■ EXERCISE DIRECTIONS:
Your response should consist of every line below, reproduced without alteration.

** Opening RAW DATA block **

(** A job of two pages with one frame, page 0 written. *)
Definition one_frame : t :=
  (access_memory 0 0 "save" (create_job "j" 2048 1 disk app).2).2.
End PagingRun.


(** Further properties of the partition engine. *)
Module PartitionMore.
Import DynamicPartition PartitionSpec.

(** The allocated blocks of a list, in list order, and their number. *)
Definition allocated_blocks (l : list MemoryBlock.t) : list MemoryBlock.t :=
  filter (λ b, MemoryBlock.allocated b = true) l.

(** [_merge_adjacent_blocks] seen as a function of the whole list. *)
Definition sweep_list (l : list MemoryBlock.t) : list MemoryBlock.t :=
  match l with
  | [] => []
  | cur :: rest => sweep cur rest
  end.

(** The process map and the allocated blocks describe each other. *)
Record ownership (st : t) : Prop := {
  own_block :
    ∀ b, b ∈ allocated_blocks (memory_blocks st) →
         ∃ p, processes st !! Process.pid p = Some p
              ∧ MemoryBlock.process_id b = Some (Process.pid p)
              ∧ MemoryBlock.size b = Process.memory_size p
              ∧ Process.allocated_block p = Some b;
  own_process :
    ∀ pid p, processes st !! pid = Some p →
             Process.pid p = pid
             ∧ ∃ b, b ∈ allocated_blocks (memory_blocks st)
                    ∧ Process.allocated_block p = Some b
                    ∧ MemoryBlock.process_id b = Some pid
                    ∧ MemoryBlock.size b = Process.memory_size p;
  own_distinct :
    NoDup (MemoryBlock.process_id <$> allocated_blocks (memory_blocks st));
  own_count :
    length (allocated_blocks (memory_blocks st)) = size (processes st);
  own_free :
    ∀ b, b ∈ memory_blocks st → MemoryBlock.allocated b = false →
         MemoryBlock.process_id b = None
}.
End PartitionMore.


(** Further properties of the paging engine. *)
Module PagingMore.
Import DynamicPaging PagingSpec.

** Closing RAW DATA block **

■ RESPONSE:
(** A job of two pages with one frame, page 0 written. *)
Definition one_frame : t :=
  (access_memory 0 0 "save" (create_job "j" 2048 1 disk app).2).2.
End PagingRun.


(** Further properties of the partition engine. *)
Module PartitionMore.
Import DynamicPartition PartitionSpec.

(** The allocated blocks of a list, in list order, and their number. *)
Definition allocated_blocks (l : list MemoryBlock.t) : list MemoryBlock.t :=
  filter (λ b, MemoryBlock.allocated b = true) l.

(** [_merge_adjacent_blocks] seen as a function of the whole list. *)
Definition sweep_list (l : list MemoryBlock.t) : list MemoryBlock.t :=
  match l with
  | [] => []
  | cur :: rest => sweep cur rest
  end.

(** The process map and the allocated blocks describe each other. *)
Record ownership (st : t) : Prop := {
  own_block :
    ∀ b, b ∈ allocated_blocks (memory_blocks st) →
         ∃ p, processes st !! Process.pid p = Some p
              ∧ MemoryBlock.process_id b = Some (Process.pid p)
              ∧ MemoryBlock.size b = Process.memory_size p
              ∧ Process.allocated_block p = Some b;
  own_process :
    ∀ pid p, processes st !! pid = Some p →
             Process.pid p = pid
             ∧ ∃ b, b ∈ allocated_blocks (memory_blocks st)
                    ∧ Process.allocated_block p = Some b
                    ∧ MemoryBlock.process_id b = Some pid
                    ∧ MemoryBlock.size b = Process.memory_size p;
  own_distinct :
    NoDup (MemoryBlock.process_id <$> allocated_blocks (memory_blocks st));
  own_count :
    length (allocated_blocks (memory_blocks st)) = size (processes st);
  own_free :
    ∀ b, b ∈ memory_blocks st → MemoryBlock.allocated b = false →
         MemoryBlock.process_id b = None
}.
End PartitionMore.


(** Further properties of the paging engine. *)
Module PagingMore.
Import DynamicPaging PagingSpec.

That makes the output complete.